The California health insurer has announced it is seeking to raise rates an average of 30% to 35% for 193,000 policy holders due to rising health care costs, the fact that healthier people are dropping coverage during a bad economy, and other factors.

Roughly one in four of Blue Shield of California customers are expected to see increases of more than 50% over five months. Most of those who hold individual policies are self-employed, aren't covered by their employer or have been laid off.

"Rates are going to continue to rise unless the cost of medical care is brought under control," Blue Shield spokesman Tom Epstein told the LA Times. "We need to reduce what we pay to hospitals, medical groups and pharmaceutical companies."

"The rate increases reported today cover a period of more than one year and have almost nothing to do with the federal health reform law," Blue Shield of California said in a statement. "These rates reflect trends that were building long before health reform."

Despite the rate hikes, Blue Shield of California said it expects to lose tens of millions of dollars on its individual health care business in 2010 and 2011.

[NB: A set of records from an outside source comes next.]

Lemma transform_pixels_spec (img : image) (oa ta : nat) :
  length (data img) = width img * height img ->
  transform_pixels img oa ta =
  (mkImage (width img) (height img)
     (map (fun p => fst (remap_pixel (fst (detect_alpha_modes img))
                          (snd (detect_alpha_modes img)) (Nat.min oa ta) oa ta p))
          (data img)),
   length (List.filter (fun p => snd (remap_pixel (fst (detect_alpha_modes img))
                          (snd (detect_alpha_modes img)) (Nat.min oa ta) oa ta p))
          (data img))).
Proof.
  intros Hlen. unfold transform_pixels.
  destruct (detect_alpha_modes img) as [hm lm]. simpl.
  rewrite coords_seq, fold_left_map_fn.
  rewrite (fold_left_ext_in _ (idx_step (remap_pixel hm lm (Nat.min oa ta) oa ta)
                                 (data img))).
  2:{ intros [out c] i Hi. apply in_seq in Hi.
      assert (width img <> 0) by (intro E; rewrite E in Hi; simpl in Hi; lia).
      unfold transform_step, idx_step, getpixel, putpixel.
      rewrite index_of_coords by done. done. }
  rewrite fold_idx_step by (unfold new_image_data; rewrite ?repeat_length; lia).
  rewrite take_ge by lia.
  rewrite drop_ge by (unfold new_image_data; rewrite repeat_length; lia).
  rewrite app_nil_r. done.
Qed.

End Loops.

(** ** The histogram counts the pixels of each non-zero alpha *)

Section Histogram.

Lemma fold_seq_take {A} (f : A -> pixel -> A) (l : list pixel) (k : nat) (a : A) :
  k <= length l ->
  fold_left (fun acc i => f acc (l !!! i)) (seq 0 k) a = fold_left f (take k l) a.
Proof.
  intros Hk. induction k as [|k IH]; [done|].
  rewrite seq_S, fold_left_app, IH by lia.
  rewrite (take_S_r l k (l !!! k)) by (apply list_lookup_lookup_total_lt; lia).
  rewrite fold_left_app. done.
Qed.

Lemma alpha_hist_data (img : image) :
  length (data img) = width img * height img ->
  alpha_hist img = fold_left hist_upd (data img) (repeat 0 256).
Proof.
  intros Hlen. unfold alpha_hist. rewrite coords_seq, fold_left_map_fn.
  rewrite (fold_left_ext_in _ (fun acc i => hist_upd acc (data img !!! i))).
  - rewrite fold_seq_take by lia. rewrite take_ge by lia. done.
  - intros acc i Hi. apply in_seq in Hi.
    assert (width img <> 0) by (intro E; rewrite E in Hi; simpl in Hi; lia).
    unfold hist_step, hist_upd, getpixel. rewrite index_of_coords by done. done.
Qed.

Lemma length_hist_fold (l : list pixel) (h0 : list nat) :
  length (fold_left hist_upd l h0) = length h0.
Proof.
  revert h0. induction l as [|p l IH]; intros h0; simpl; [done|].
  rewrite IH. unfold hist_upd. destruct (0 <? alpha p); [apply length_insert|done].
Qed.

Lemma lookup_hist_fold (l : list pixel) (h0 : list nat) (a : nat) :
  Forall (fun p => alpha p < length h0) l -> a < length h0 ->
  fold_left hist_upd l h0 !!! a = h0 !!! a + (if 0 <? a then count_alpha l a else 0).
Proof.
  revert h0. induction l as [|p l IH]; intros h0 Hl Ha.
  - simpl. unfold count_alpha. simpl. destruct (0 <? a); lia.
  - inversion Hl as [|? ? Hp Hl']; subst. simpl.
    assert (Hlen : length (hist_upd h0 p) = length h0)
      by (unfold hist_upd; destruct (0 <? alpha p); [apply length_insert|done]).
    rewrite IH by (rewrite ?Hlen; done).
    unfold count_alpha. simpl.
    unfold hist_upd.
    destruct (Nat.ltb_spec 0 (alpha p)); destruct (Nat.eqb_spec (alpha p) a); subst.
    + rewrite list_lookup_total_insert_eq by done.
      destruct (Nat.ltb_spec 0 (alpha p)); simpl; lia.
    + rewrite list_lookup_total_insert_ne by done. done.
    + destruct (Nat.ltb_spec 0 (alpha p)); simpl; lia.
    + done.
Qed.

Lemma lookup_total_repeat0 (n a : nat) : repeat 0 n !!! a = 0.
Proof.
  revert a. induction n as [|n IH]; intros [|a]; simpl; try done.
Qed.

(** The bucket of alpha [a] holds the number of pixels with that alpha. *)
Lemma alpha_hist_count (img : image) (a : nat) :
  wf_image img -> a < 256 ->
  alpha_hist img !! a = Some (if 0 <? a then count_alpha (data img) a else 0).
Proof.
  intros [Hlen Hwf] Ha. rewrite alpha_hist_data by done.
  assert (Hl : length (fold_left hist_upd (data img) (repeat 0 256)) = 256)
    by (rewrite length_hist_fold, repeat_length; done).
  rewrite list_lookup_lookup_total_lt by lia. f_equal.
  rewrite lookup_hist_fold, lookup_total_repeat0; [done| |rewrite repeat_length; done].
  eapply Forall_impl; [exact Hwf|]. intros p Hp. rewrite repeat_length. simpl in Hp. lia.
Qed.

Lemma length_alpha_hist (img : image) : wf_image img -> length (alpha_hist img) = 256.
Proof.
  intros [Hlen Hwf]. rewrite alpha_hist_data by done.
  rewrite length_hist_fold, repeat_length. done.
Qed.
(** ** Settings and permissions *)

(** X13. As long as no role is stored under "Content Admin rights", a press
    on the cancel button of either cog changes nothing, whoever presses, the
    creator of the event included, and a role stored under another name
    does not help.  Once [set_role_setting] has stored a role there, the
    creator, and every user who holds that role while the guild has it,
    cancels the event; every other user is refused and changes nothing. *)
Theorem cancel_needs_setting (settings : gmap string Z) (guild_roles : list Z)
    (creator msg event_id role_id other_role : Z) (ev : event) (st : registry) :
  get_role_setting settings content_admin = None →
  message_id_to_event_id st !! msg = Some event_id →
  active_events st !! event_id = Some ev →
  role_id ≠ 0 →
  let elsewhere := set_role_setting settings split_admin other_role in
  let stored := set_role_setting settings content_admin role_id in
  let allowed (user : member) :=
    user_id user = creator ∨ (role_id ∈ guild_roles ∧ role_id ∈ roles_held user) in
  (∀ user : member,
     raid_cancel_pressed settings guild_roles user creator msg st =
       (st, [Respond role_unset_text], Returned) ∧
     ff_cancel_pressed settings guild_roles user creator msg st =
       (st, [Respond role_unset_text], Returned) ∧
     raid_cancel_pressed elsewhere guild_roles user creator msg st =
       (st, [Respond role_unset_text], Returned) ∧
     ff_cancel_pressed elsewhere guild_roles user creator msg st =
       (st, [Respond role_unset_text], Returned)) ∧
  (∀ user : member, allowed user →
     active_events
       (state_of (raid_cancel_pressed stored guild_roles user creator msg st))
       !! event_id = None ∧
     active_events
       (state_of (ff_cancel_pressed stored guild_roles user creator msg st))
       !! event_id = None) ∧
  (∀ user : member, ¬ allowed user →
     raid_cancel_pressed stored guild_roles user creator msg st =
       (st, [Respond no_permission_text], Returned) ∧
     ff_cancel_pressed stored guild_roles user creator msg st =
       (st, [Respond no_permission_text], Returned)).
Proof.
  intros Hnone Hmsg Hev Hr. cbv zeta.
  assert (get_role_setting (set_role_setting settings split_admin other_role)
            content_admin = None) as Helse.
  { unfold get_role_setting, set_role_setting in *.
    rewrite lookup_insert_ne; [done |]. discriminate. }
  assert (get_role_setting (set_role_setting settings content_admin role_id)
            content_admin = Some role_id) as Hset.
  { unfold get_role_setting, set_role_setting. apply lookup_insert_eq. }
  assert (truthy (Some role_id) = true) as Htruthy.
  { simpl. apply negb_true_iff. by apply Z.eqb_neq. }
  assert (∀ user : member,
            may_cancel guild_roles role_id user creator = true ↔
            user_id user = creator ∨
            (role_id ∈ guild_roles ∧ role_id ∈ roles_held user)) as Hmay.
  { intros user. unfold may_cancel, get_role, holds.
    rewrite orb_true_iff, Z.eqb_eq.
    destruct (decide (role_id ∈ guild_roles)) as [Hg|Hg].
    - rewrite (bool_decide_eq_true_2 _ Hg), bool_decide_eq_true. tauto.
    - rewrite (bool_decide_eq_false_2 _ Hg). split; [| tauto].
      intros [H|H]; [done | by left]. }
  unfold raid_cancel_pressed, ff_cancel_pressed.
  rewrite Hnone, Helse, Hset, Htruthy.
  unfold RaidAnnouncement.cancel_event_callback,
    FFAnnouncement.cancel_event_callback, state_of.
  rewrite Hmsg, Hev. cbn [truthy].
  split; [done |]. split.
  - intros user Hwho. apply Hmay in Hwho. rewrite Hwho. simpl.
    by rewrite !lookup_delete_eq.
  - intros user Hwho.
    destruct (may_cancel guild_roles role_id user creator) eqn:Hm; [| done].
    exfalso. apply Hwho. by apply Hmay.
Qed.

Lemma cancel_needs_setting_witness :
  let st := run_actions two_signups in
  let elsewhere := set_role_setting ∅ split_admin 8 in
  let stored := set_role_setting ∅ content_admin 8 in
  let allowed (user : member) :=
    user_id user = 1 ∨ (8 ∈ [7; 8; 9] ∧ 8 ∈ roles_held user) in
  (∀ user : member,
     raid_cancel_pressed ∅ [7; 8; 9] user 1 55 st =
       (st, [Respond role_unset_text], Returned) ∧
     ff_cancel_pressed ∅ [7; 8; 9] user 1 55 st =
       (st, [Respond role_unset_text], Returned) ∧
     raid_cancel_pressed elsewhere [7; 8; 9] user 1 55 st =
       (st, [Respond role_unset_text], Returned) ∧
     ff_cancel_pressed elsewhere [7; 8; 9] user 1 55 st =
       (st, [Respond role_unset_text], Returned)) ∧
  (∀ user : member, allowed user →
     active_events (state_of (raid_cancel_pressed stored [7; 8; 9] user 1 55 st))
       !! 1234 = None ∧
     active_events (state_of (ff_cancel_pressed stored [7; 8; 9] user 1 55 st))
       !! 1234 = None) ∧
  (∀ user : member, ¬ allowed user →
     raid_cancel_pressed stored [7; 8; 9] user 1 55 st =
       (st, [Respond no_permission_text], Returned) ∧
     ff_cancel_pressed stored [7; 8; 9] user 1 55 st =
       (st, [Respond no_permission_text], Returned)).
Proof.
  apply (cancel_needs_setting ∅ [7; 8; 9] 1 55 1234 8 8
           two_signups_event (run_actions two_signups)).
  - reflexivity.
  - vm_compute. reflexivity.
  - vm_compute. reflexivity.
  - lia.
Defined.

(** X14. [AdminCommands.cog_check] lets a user through exactly when a role
    other than 0 is stored under "Split-admin rights", the guild has that
    role and the user holds it; it sends a message exactly when it refuses. *)
Theorem cog_check_grants (settings : gmap string Z) (guild_roles : list Z)
    (user : member) :
  ((cog_check settings guild_roles user).1 = true ↔
   ∃ role_id, get_role_setting settings split_admin = Some role_id ∧
              role_id ≠ 0 ∧ role_id ∈ guild_roles ∧ role_id ∈ roles_held user) ∧
  ((cog_check settings guild_roles user).2 = [] ↔
   (cog_check settings guild_roles user).1 = true).
Proof.
  unfold cog_check.
  destruct (get_role_setting settings split_admin) as [r|] eqn:Hget; simpl.
  2: { split; split; try done. by intros [r [Hr _]]. }
  destruct (r =? 0) eqn:Hz; simpl.
  { apply Z.eqb_eq in Hz. split; split; try done.
    intros [r' [[= <-] [Hne _]]]. done. }
  apply Z.eqb_neq in Hz. unfold get_role.
  destruct (decide (r ∈ guild_roles)) as [Hg|Hg].
  - rewrite bool_decide_eq_true_2 by done. simpl.
    destruct (decide (r ∈ roles_held user)) as [Hu|Hu].
    + rewrite bool_decide_eq_true_2 by done. simpl.
      split; split; try done. intros _. by exists r.
    + rewrite bool_decide_eq_false_2 by done. simpl.
      split; split; try done. intros [r' [[= <-] [_ [_ Hu']]]]. done.
  - rewrite bool_decide_eq_false_2 by done. simpl.
    split; split; try done. intros [r' [[= <-] [_ [Hg' _]]]]. done.
Qed.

Last year Anthem Blue Cross proposed a 39 percent increase for its nearly 800,000 customers, but a public outcry forced the insurance company to settle for a maximum hike of 20 percent.

Anthem Blue Cross announced Wednesday that it expected to raise rates again an average of 9.8% for individual policy holders.

Health insurance premium hikes greater than 10 percent would be reviewed by state or federal regulators under new rules proposed by the United States Department of Health and Human Services in December of 2010.

The new regulations would force health insurers to publicly disclose proposed increases and the justification for them.

"The proposed regulation will help safeguard consumers from unreasonably high rate increases by providing consumers with detailed information on proposed increases," the department's website states. "Disclosing proposed increases, along with the insurer’s justification, would shed light on industry pricing practices that some experts believe have led to unnecessarily high prices."

On Wednesday, Rep. Lynn Woolsey (D-CA) introduced a measure to establish a robust public health insurance option as a supplement to the Patient Protection and Affordable Care Act. She said the public option would lower insurance costs and address deficit concerns.

Meanwhile, House Majority Leader Eric Cantor (R-VA) vowed to pass legislation to repeal the new health care reform laws in the House, despite such a repeal's inevitable death in the Senate.

The Congressional Budget Office has estimated a repeal of Obama's health reform laws would cost the US $1.2 trillion over the next 20 years.